To be clear, it is completely ok to have teams that are focused on technologies (e.g., storage, compute, service meshes or frameworks) as long as they build libraries and platforms that have stable APIs, have an independent lifecycle, and are free of business logic.

Large Teams with Blurred Boundaries

It is great to be a part of a high-trust low-turnover tightly-knit team with a strong sense of identity. Also known as ”jelled teams,” such teams are more productive, a pleasure to manage, and a great environment to learn. Another task that these teams excel at is service ownership. End-to-end service ownership aligns incentives between product, development, and operations. It creates a feedback loop from production, a sense of a long-term investment and, as a result, an incentive to keep tech debt and architecture decay in check through refactoring, thoughtful design, and automation. Furthermore, it helps the team to become experts in their business domain and get more involved in the product development process. Finally, a team with clear boundaries is better positioned to build microservices that have clear boundaries as well.

There are many reasons why we often see blurred team boundaries and the resulting shared ownership of services, from setting up feature teams that contribute to multiple services, to letting anyone commit to a service codebase in order to overcome delivery bottlenecks, to the desire for better collaboration and knowledge sharing. While blurring team boundaries in the name of collaboration might sound and feel good, the long-term effects are harmful both to the teams and the systems they build. Compare this with object-oriented design: we build classes to collaborate, yet we also try to hide their implementation details as much as possible from the outside world. We don’t do this because we are secretive or greedy, but to reduce complexity for the collaborators of a class and to prevent coupling to the implementation details. The same logic applies to teams: we establish clear boundaries not because we don’t want to work with other teams, but because this is the only way to scale an engineering organization. Developers should be able to understand and update the code of a service without knowing anything about the internals of its peer services or the inner workings of the teams they collaborate with.

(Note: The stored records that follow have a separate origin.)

Lemma merge_same t types : Forall (eq t) types -> foldl merge_type (Some t) types = Some t.
Proof.
  induction types as [|u types IH]; intros H; [done|]. inversion H as [|? ? Hu H']; subst.
  cbn [foldl]. replace (merge_type (Some u) u) with (Some u); [by apply IH|].
  unfold merge_type. by destruct (_ && _).
Qed.

Lemma merge_wt_wb t types :
  Forall (fun t => t = WriteThrough \/ t = WriteBack) (t :: types) ->
  foldl merge_type (Some t) types =
    Some (if decide (WriteThrough ∈ t :: types) then WriteThrough else WriteBack).
Proof.
  revert t. induction types as [|u types IH]; intros t H; inversion H as [|? ? Ht H']; subst.
  - cbn. destruct Ht as [->| ->].
    + by rewrite decide_True by left.
    + rewrite decide_False; [done|]. by rewrite list_elem_of_singleton.
  - inversion H' as [|? ? Hu H'']; subst. cbn [foldl].
    assert (forall a, a = WriteThrough \/ a = WriteBack ->
      foldl merge_type (Some a) types = Some (if decide (WriteThrough ∈ a :: types) then WriteThrough else WriteBack)) as IH'.
    { intros a Ha. apply IH. by constructor. }
    clear H H' H'' IH. destruct Ht as [->| ->], Hu as [->| ->].
    + change (merge_type (Some WriteThrough) WriteThrough) with (Some WriteThrough).
      rewrite IH' by tauto. by rewrite !decide_True by left.
    + change (merge_type (Some WriteThrough) WriteBack) with (Some WriteThrough).
      rewrite IH' by tauto. by rewrite !decide_True by left.
    + change (merge_type (Some WriteBack) WriteThrough) with (Some WriteThrough).
      rewrite IH' by tauto. rewrite !decide_True; [done|right; left|left].
    + change (merge_type (Some WriteBack) WriteBack) with (Some WriteBack).
      rewrite IH' by tauto. f_equal. apply decide_ext.
      rewrite !elem_of_cons. intuition congruence.
Qed.

Lemma sdm_combine_merge d types t : Uncachable ∉ types -> sdm_combine d types = Some t ->
  match foldl merge_type None types with Some a => a | None => d end = t.
Proof.
  intros Hnu H. destruct types as [|a types]; [by injection H as <-|].
  cbn [sdm_combine] in H. rewrite decide_False in H by done. cbn [foldl merge_type].
  destruct (decide (Forall (eq a) types)) as [Ha|Ha].
  - injection H as <-. by rewrite merge_same.
  - destruct (decide (Forall _ (a :: types))) as [Hw|]; [|done]. injection H as <-.
    rewrite merge_wt_wb by done. rewrite decide_True; [done|].
    destruct (decide (WriteThrough ∈ a :: types)) as [|Hn]; [done|]. exfalso. apply Ha.
    rewrite elem_of_cons in Hn. inversion Hw as [|? ? Hwa Hw']; subst.
    rewrite Forall_forall in Hw' |- *. intros u Hu. specialize (Hw' u Hu).
    destruct Hwa as [->| ->]; [by destruct Hn; left|]. destruct Hw' as [->| ->]; [|done].
    destruct Hn. by right.
Qed.

(** ** Variable MTRRs as the architecture reads them *)

(** Bits 12 and up of PHYSMASK; an address is in the range of an enabled pair
    when it agrees with PHYSBASE on them. *)
Definition phys_mask (raw : RawVariableMtrr) : Z := Z.ldiff (raw_mask raw) (Z.ones 12).
Definition enabled (raw : RawVariableMtrr) : bool := Z.testbit (raw_mask raw) 11.
Definition in_raw_range (raw : RawVariableMtrr) (x : Z) : bool :=
  Z.land x (phys_mask raw) =? Z.land (raw_base raw) (phys_mask raw).

(** A pair as firmware sets it up on a processor with [w]-bit physical
    addresses: the mask has ones from bit [s] to [w - 1], the base is a
    multiple of [2^s] and names a memory type. *)
Record raw_ok (w : Z) (raw : RawVariableMtrr) (t : MemoryType) (s b : Z) : Prop := {
  rok_s : 12 <= s < w;
  rok_w : w <= 52;
  rok_mask : raw_mask raw = (2 ^ (w - s) - 1) * 2 ^ s + 2 ^ 11;
  rok_base : raw_base raw = b * 2 ^ s + MemoryType_value t;
  rok_b : 0 <= b < 2 ^ (w - s);
}.

Lemma land_opp_odd m : Z.odd m = true -> Z.land m (- m) = 1.
Proof.
  intros Hodd. assert (- m = Z.lnot (m - 1)) as -> by (unfold Z.lnot; lia).
  rewrite <- Z.ldiff_land. apply Z.odd_spec in Hodd as [q ->].
  replace (2 * q + 1 - 1) with (2 * q) by lia. apply Z.bits_inj'. intros i Hi.
  rewrite Z.ldiff_spec. destruct (Z.eqb_spec i 0) as [->|Hne].
  - rewrite Z.testbit_odd_0, Z.testbit_even_0. done.
  - replace i with (Z.succ (i - 1)) by lia.
    rewrite Z.testbit_odd_succ, Z.testbit_even_succ by lia. rewrite andb_negb_r.
    change 1 with (2 ^ 0). rewrite Z.pow2_bits_eqb by done. symmetry. apply Z.eqb_neq. lia.
Qed.

Lemma bit_scan_forward_spec z m k : 0 <= k -> Z.odd m = true ->
  bit_scan_forward z (m * 2 ^ k) = k.
Proof.
  intros Hk Hm. unfold bit_scan_forward. rewrite (proj2 (Z.eqb_neq _ _)).
  - rewrite <- Z.mul_opp_l, <- !Z.shiftl_mul_pow2, <- Z.shiftl_land, land_opp_odd by done.
    rewrite Z.shiftl_1_l. by apply Z.log2_pow2.
  - pose proof (Z.pow_pos_nonneg 2 k). assert (m <> 0) by (by intros ->). nia.
Qed.

Lemma odd_ones n : 0 < n -> Z.odd (2 ^ n - 1) = true.
Proof.
  intros Hn. rewrite Z.odd_sub, Z.odd_pow by lia. done.
Qed.

Section VariableSpec.
Context {P : Profile} (z w s b : Z) (raw : RawVariableMtrr) (t : MemoryType).
Context (Hok : raw_ok w raw t s b).

Lemma type_value_range : 0 <= MemoryType_value t < 8.
Proof. by destruct t. Qed.

Lemma raw_ok_enabled : negb (Z.land (raw_mask raw) IA32_MTRR_PHYSMASK_VALID_FLAG =? 0) = true /\
  enabled raw = true.
Proof.
  destruct Hok as [Hs Hw Hm _ _]. assert (enabled raw = true) as He.
  { unfold enabled. rewrite Hm. set (q := (2 ^ (w - s) - 1) * 2 ^ (s - 12)).
    replace ((2 ^ (w - s) - 1) * 2 ^ s + 2 ^ 11) with (2 ^ 11 + q * 2 * 2 ^ 11).
    2: { unfold q. replace (2 ^ s) with (2 ^ (s - 12) * 2 ^ 12) by (rewrite <- Z.pow_add_r by lia; f_equal; lia).
         lia. }
    apply Z.testbit_true; [done|]. rewrite Z.div_add, Z.div_same, Z.mod_add by done. done. }
  split; [|done]. change IA32_MTRR_PHYSMASK_VALID_FLAG with (2 ^ 11). by rewrite flag_set.
Qed.

Lemma raw_ok_pfn : Z.shiftr (raw_mask raw) BASE_PAGE_SHIFT = (2 ^ (w - s) - 1) * 2 ^ (s - 12).
Proof.
  destruct Hok as [Hs Hw Hm _ _]. rewrite Z.shiftr_div_pow2 by done. rewrite Hm. unfold BASE_PAGE_SHIFT.
  replace (2 ^ s) with (2 ^ (s - 12) * 2 ^ 12) by (rewrite <- Z.pow_add_r by lia; f_equal; lia).
  rewrite Z.mul_assoc, Z.add_comm, Z.div_add by done. done.
Qed.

Breaking up Human Monolith

More than any particular advice on what to do, it’s important to remember the end goal of deploying microservice architectures (scaling the engineering organization) and to monitor the right metrics such as the frequency of production deployments and lead time of feature development. Services have to be independently deployable, they have to fail independently, and they have to be highly autonomous. For this to work, both services and teams that own them must focus on the end-to-end delivery of a business capability.